• _Your instructions_
Your answer must be an exact copy of the data below.

[Opening Working data section]

(* ===== verification/PriorityQueueSpec.v ===== *)
(** * PriorityQueueSpec: the priority queue implements a bag with extract-min

    The abstract view of a queue is the bag of its elements.  [pq_repr q bag]
    says that [q] is a well-formed heap with a correct memoized minimum whose
    elements are [bag] up to order.  Enqueue, dequeue, top and peek refine the
    bag operations; delete refines removal of one occurrence but keeps the heap
    order only when the last element is not below the parent of the hole, and
    [delete_breaks_heap] exhibits a queue where it does not. *)

From Stdlib Require Import ZArith Lia Sorting.Sorted.
From S2P Require Import Prelude Lock PriorityQueue HeapTheory.
Local Open Scope nat_scope.

Section spec.
Context {L : Type} `{SpinLock L} {A : Type} `{EqDecision A}.
Context (prio : A -> Z).
Abbreviation pq := (priority_queue L A).
Implicit Types q : pq.

(** The priority stored at an index, as a total function. *)
Definition prio_at (l : list (option A)) (i : nat) : Z :=
  match l !! i with Some (Some a) => prio a | _ => 0%Z end.

(** The used cells and the elements of a queue. *)
Definition cells q : list (option A) := take (S (pq_size q)) (pq_items q).
Definition contents q : list A := live (cells q).

Record pq_wf q : Prop := {
  wf_length : length (pq_items q) = S (pq_capacity q);
  wf_size : pq_size q <= pq_capacity q;
  wf_zero : pq_items q !! 0 = Some None;
  wf_used : forall i, 1 <= i <= pq_size q -> exists a, pq_items q !! i = Some (Some a);
}.

Definition pq_heap q : Prop := is_heap (prio_at (pq_items q)) (pq_size q).

Definition pq_memo q : Prop :=
  highest_priority q = if decide (pq_size q = 0) then UINT64_MAX else prio_at (pq_items q) 1.

Definition pq_repr q (bag : list A) : Prop :=
  pq_wf q /\ pq_heap q /\ pq_memo q /\ contents q ≡ₚ bag.

(** The same without the heap order, which a deletion may lose. *)
Definition pq_bag q (bag : list A) : Prop :=
  pq_wf q /\ pq_memo q /\ contents q ≡ₚ bag.

Lemma pq_repr_bag q bag : pq_repr q bag <-> pq_bag q bag /\ pq_heap q.
Proof. unfold pq_repr, pq_bag. tauto. Qed.

(** Everything but the array and the memo is unchanged. *)
Definition same_frame q q' : Prop :=
  pq_use_lock q' = pq_use_lock q /\ pq_lock q' = pq_lock q
  /\ pq_size q' = pq_size q /\ pq_capacity q' = pq_capacity q.

Lemma same_frame_accessible q q' : same_frame q q' -> pq_accessible q' = pq_accessible q.
Proof. intros (E1 & E2 & _). unfold pq_accessible. by rewrite E1, E2. Qed.

Lemma same_frame_trans q1 q2 q3 : same_frame q1 q2 -> same_frame q2 q3 -> same_frame q1 q3.
Proof. unfold same_frame. intuition congruence. Qed.

(** What the loops establish about the queue they return. *)
Definition kept q q' : Prop :=
  same_frame q q' /\ pq_wf q' /\ contents q' ≡ₚ contents q.

(** ** Reading and exchanging cells *)

Lemma prio_at_Some l i a : l !! i = Some (Some a) -> prio_at l i = prio a.
Proof. intros E. unfold prio_at. by rewrite E. Qed.

Lemma item_priority_ok l i a :
  l !! i = Some (Some a) -> item_priority prio l i = Ret (prio_at l i).
Proof. intros E. unfold item_priority, pq_item, prio_at. by rewrite E. Qed.

Lemma item_priority_wf q i :
  pq_wf q -> 1 <= i <= pq_size q ->
  item_priority prio (pq_items q) i = Ret (prio_at (pq_items q) i).
Proof. intros W Hi. destruct (wf_used q W i Hi) as [a E]. by eapply item_priority_ok. Qed.

(** Execute the read of the priority at index [i] of the queue [W] is about. *)
Local Ltac read_priority W i :=
  let Ep := fresh "Ep" in
  pose proof (item_priority_wf _ i W ltac:(cbn; lia)) as Ep;
  cbn in Ep; rewrite Ep; clear Ep; cbn.

Lemma prio_at_exchange l i j x y k :
  l !! i = Some x -> l !! j = Some y ->
  prio_at (exchange l i j x y) k = swapf (prio_at l) i j k.
Proof.
  intros Hi Hj. unfold prio_at, swapf. rewrite (lookup_exchange _ _ _ x y) by done.
  repeat case_decide; subst; by rewrite ?Hi, ?Hj.
Qed.

(** Exchanging two used cells of a well-formed queue. *)
Lemma swap_items_ok q i j :
  pq_wf q -> 1 <= i <= pq_size q -> 1 <= j <= pq_size q ->
  exists l, swap_items (pq_items q) i j = Ret l
    /\ kept q (pq_set_items q l)
    /\ (forall k, prio_at l k = swapf (prio_at (pq_items q)) i j k)
    /\ (forall k, k <> i -> k <> j -> l !! k = pq_items q !! k).
Proof.
  intros W Hi Hj.
  destruct (wf_used q W i Hi) as [a Ea]. destruct (wf_used q W j Hj) as [b Eb].
  exists (exchange (pq_items q) i j (Some a) (Some b)). split; [|split; [|split]].
  - unfold swap_items, pq_item. by rewrite Ea, Eb.
  - split; [by repeat split|].
    destruct W as [W1 W2 W3 W4]. split; [split; cbn; [by rewrite length_exchange | done | |]|].
    + rewrite (lookup_exchange _ _ _ (Some a) (Some b)) by done.
      rewrite !decide_False by lia. done.
    + intros k Hk. rewrite (lookup_exchange _ _ _ (Some a) (Some b)) by done.
      repeat case_decide; eauto.
    + unfold contents, cells. cbn. apply live_permutation.
      unfold exchange. rewrite !take_insert_lt by lia.
      apply exchange_permutation; rewrite lookup_take_lt by lia; done.
  - intros k. by apply prio_at_exchange.
  - intros k Hki Hkj. rewrite (lookup_exchange _ _ _ (Some a) (Some b)) by done.
    by rewrite !decide_False.
Qed.

Lemma is_heap_ext p p' n : (forall k, p k = p' k) -> is_heap p n -> is_heap p' n.
Proof. intros E Hh j Hj. rewrite <- !E. auto. Qed.

Lemma up_inv_ext p p' n i : (forall k, p k = p' k) -> up_inv p n i -> up_inv p' n i.
Proof. intros E [H1 H2]. split; intros; rewrite <- !E; auto. Qed.

Lemma down_inv_ext p p' n i : (forall k, p k = p' k) -> down_inv p n i -> down_inv p' n i.
Proof. intros E [H1 H2]. split; intros; rewrite <- !E; auto. Qed.

(** ** Percolating up *)

Hypothesis prio_u64 : forall a, (0 <= prio a <= UINT64_MAX)%Z.

Lemma prio_at_u64 l i : (0 <= prio_at l i <= UINT64_MAX)%Z.
Proof. unfold prio_at. repeat case_match; try apply prio_u64; unfold UINT64_MAX; lia. Qed.

Lemma pq_wf_set_highest q p : pq_wf q -> pq_wf (pq_set_highest q p).
Proof. by intros []; split. Qed.

Lemma kept_refl q : pq_wf q -> kept q q.
Proof. intros W. by repeat split; try apply W. Qed.

Lemma kept_trans q q1 q' : kept q q1 -> kept q1 q' -> kept q q'.
Proof.
  intros (F & _ & C) (F' & W' & C'). split; [by eapply same_frame_trans|].
  split; [done|]. by rewrite C'.
Qed.

Lemma kept_set_highest q q' p : kept q q' -> kept q (pq_set_highest q' p).
Proof. intros (F & W & C). split; [done|]. split; [by apply pq_wf_set_highest | done]. Qed.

[Closing Working data section]

• _Written answer_
(* ===== verification/PriorityQueueSpec.v ===== *)
(** * PriorityQueueSpec: the priority queue implements a bag with extract-min

    The abstract view of a queue is the bag of its elements.  [pq_repr q bag]
    says that [q] is a well-formed heap with a correct memoized minimum whose
    elements are [bag] up to order.  Enqueue, dequeue, top and peek refine the
    bag operations; delete refines removal of one occurrence but keeps the heap
    order only when the last element is not below the parent of the hole, and
    [delete_breaks_heap] exhibits a queue where it does not. *)

From Stdlib Require Import ZArith Lia Sorting.Sorted.
From S2P Require Import Prelude Lock PriorityQueue HeapTheory.
Local Open Scope nat_scope.

Section spec.
Context {L : Type} `{SpinLock L} {A : Type} `{EqDecision A}.
Context (prio : A -> Z).
Abbreviation pq := (priority_queue L A).
Implicit Types q : pq.

(** The priority stored at an index, as a total function. *)
Definition prio_at (l : list (option A)) (i : nat) : Z :=
  match l !! i with Some (Some a) => prio a | _ => 0%Z end.

(** The used cells and the elements of a queue. *)
Definition cells q : list (option A) := take (S (pq_size q)) (pq_items q).
Definition contents q : list A := live (cells q).

Record pq_wf q : Prop := {
  wf_length : length (pq_items q) = S (pq_capacity q);
  wf_size : pq_size q <= pq_capacity q;
  wf_zero : pq_items q !! 0 = Some None;
  wf_used : forall i, 1 <= i <= pq_size q -> exists a, pq_items q !! i = Some (Some a);
}.

Definition pq_heap q : Prop := is_heap (prio_at (pq_items q)) (pq_size q).

Definition pq_memo q : Prop :=
  highest_priority q = if decide (pq_size q = 0) then UINT64_MAX else prio_at (pq_items q) 1.

Definition pq_repr q (bag : list A) : Prop :=
  pq_wf q /\ pq_heap q /\ pq_memo q /\ contents q ≡ₚ bag.

(** The same without the heap order, which a deletion may lose. *)
Definition pq_bag q (bag : list A) : Prop :=
  pq_wf q /\ pq_memo q /\ contents q ≡ₚ bag.

Lemma pq_repr_bag q bag : pq_repr q bag <-> pq_bag q bag /\ pq_heap q.
Proof. unfold pq_repr, pq_bag. tauto. Qed.

(** Everything but the array and the memo is unchanged. *)
Definition same_frame q q' : Prop :=
  pq_use_lock q' = pq_use_lock q /\ pq_lock q' = pq_lock q
  /\ pq_size q' = pq_size q /\ pq_capacity q' = pq_capacity q.

Lemma same_frame_accessible q q' : same_frame q q' -> pq_accessible q' = pq_accessible q.
Proof. intros (E1 & E2 & _). unfold pq_accessible. by rewrite E1, E2. Qed.

Lemma same_frame_trans q1 q2 q3 : same_frame q1 q2 -> same_frame q2 q3 -> same_frame q1 q3.
Proof. unfold same_frame. intuition congruence. Qed.

(** What the loops establish about the queue they return. *)
Definition kept q q' : Prop :=
  same_frame q q' /\ pq_wf q' /\ contents q' ≡ₚ contents q.

(** ** Reading and exchanging cells *)

Lemma prio_at_Some l i a : l !! i = Some (Some a) -> prio_at l i = prio a.
Proof. intros E. unfold prio_at. by rewrite E. Qed.

Lemma item_priority_ok l i a :
  l !! i = Some (Some a) -> item_priority prio l i = Ret (prio_at l i).
Proof. intros E. unfold item_priority, pq_item, prio_at. by rewrite E. Qed.

Lemma item_priority_wf q i :
  pq_wf q -> 1 <= i <= pq_size q ->
  item_priority prio (pq_items q) i = Ret (prio_at (pq_items q) i).
Proof. intros W Hi. destruct (wf_used q W i Hi) as [a E]. by eapply item_priority_ok. Qed.

(** Execute the read of the priority at index [i] of the queue [W] is about. *)
Local Ltac read_priority W i :=
  let Ep := fresh "Ep" in
  pose proof (item_priority_wf _ i W ltac:(cbn; lia)) as Ep;
  cbn in Ep; rewrite Ep; clear Ep; cbn.

Lemma prio_at_exchange l i j x y k :
  l !! i = Some x -> l !! j = Some y ->
  prio_at (exchange l i j x y) k = swapf (prio_at l) i j k.
Proof.
  intros Hi Hj. unfold prio_at, swapf. rewrite (lookup_exchange _ _ _ x y) by done.
  repeat case_decide; subst; by rewrite ?Hi, ?Hj.
Qed.

(** Exchanging two used cells of a well-formed queue. *)
Lemma swap_items_ok q i j :
  pq_wf q -> 1 <= i <= pq_size q -> 1 <= j <= pq_size q ->
  exists l, swap_items (pq_items q) i j = Ret l
    /\ kept q (pq_set_items q l)
    /\ (forall k, prio_at l k = swapf (prio_at (pq_items q)) i j k)
    /\ (forall k, k <> i -> k <> j -> l !! k = pq_items q !! k).
Proof.
  intros W Hi Hj.
  destruct (wf_used q W i Hi) as [a Ea]. destruct (wf_used q W j Hj) as [b Eb].
  exists (exchange (pq_items q) i j (Some a) (Some b)). split; [|split; [|split]].
  - unfold swap_items, pq_item. by rewrite Ea, Eb.
  - split; [by repeat split|].
    destruct W as [W1 W2 W3 W4]. split; [split; cbn; [by rewrite length_exchange | done | |]|].
    + rewrite (lookup_exchange _ _ _ (Some a) (Some b)) by done.
      rewrite !decide_False by lia. done.
    + intros k Hk. rewrite (lookup_exchange _ _ _ (Some a) (Some b)) by done.
      repeat case_decide; eauto.
    + unfold contents, cells. cbn. apply live_permutation.
      unfold exchange. rewrite !take_insert_lt by lia.
      apply exchange_permutation; rewrite lookup_take_lt by lia; done.
  - intros k. by apply prio_at_exchange.
  - intros k Hki Hkj. rewrite (lookup_exchange _ _ _ (Some a) (Some b)) by done.
    by rewrite !decide_False.
Qed.

Lemma is_heap_ext p p' n : (forall k, p k = p' k) -> is_heap p n -> is_heap p' n.
Proof. intros E Hh j Hj. rewrite <- !E. auto. Qed.

Lemma up_inv_ext p p' n i : (forall k, p k = p' k) -> up_inv p n i -> up_inv p' n i.
Proof. intros E [H1 H2]. split; intros; rewrite <- !E; auto. Qed.

Lemma down_inv_ext p p' n i : (forall k, p k = p' k) -> down_inv p n i -> down_inv p' n i.
Proof. intros E [H1 H2]. split; intros; rewrite <- !E; auto. Qed.

(** ** Percolating up *)

Hypothesis prio_u64 : forall a, (0 <= prio a <= UINT64_MAX)%Z.

Lemma prio_at_u64 l i : (0 <= prio_at l i <= UINT64_MAX)%Z.
Proof. unfold prio_at. repeat case_match; try apply prio_u64; unfold UINT64_MAX; lia. Qed.

Lemma pq_wf_set_highest q p : pq_wf q -> pq_wf (pq_set_highest q p).
Proof. by intros []; split. Qed.

Lemma kept_refl q : pq_wf q -> kept q q.
Proof. intros W. by repeat split; try apply W. Qed.

Lemma kept_trans q q1 q' : kept q q1 -> kept q1 q' -> kept q q'.
Proof.
  intros (F & _ & C) (F' & W' & C'). split; [by eapply same_frame_trans|].
  split; [done|]. by rewrite C'.
Qed.

Lemma kept_set_highest q q' p : kept q q' -> kept q (pq_set_highest q' p).
Proof. intros (F & W & C). split; [done|]. split; [by apply pq_wf_set_highest | done]. Qed.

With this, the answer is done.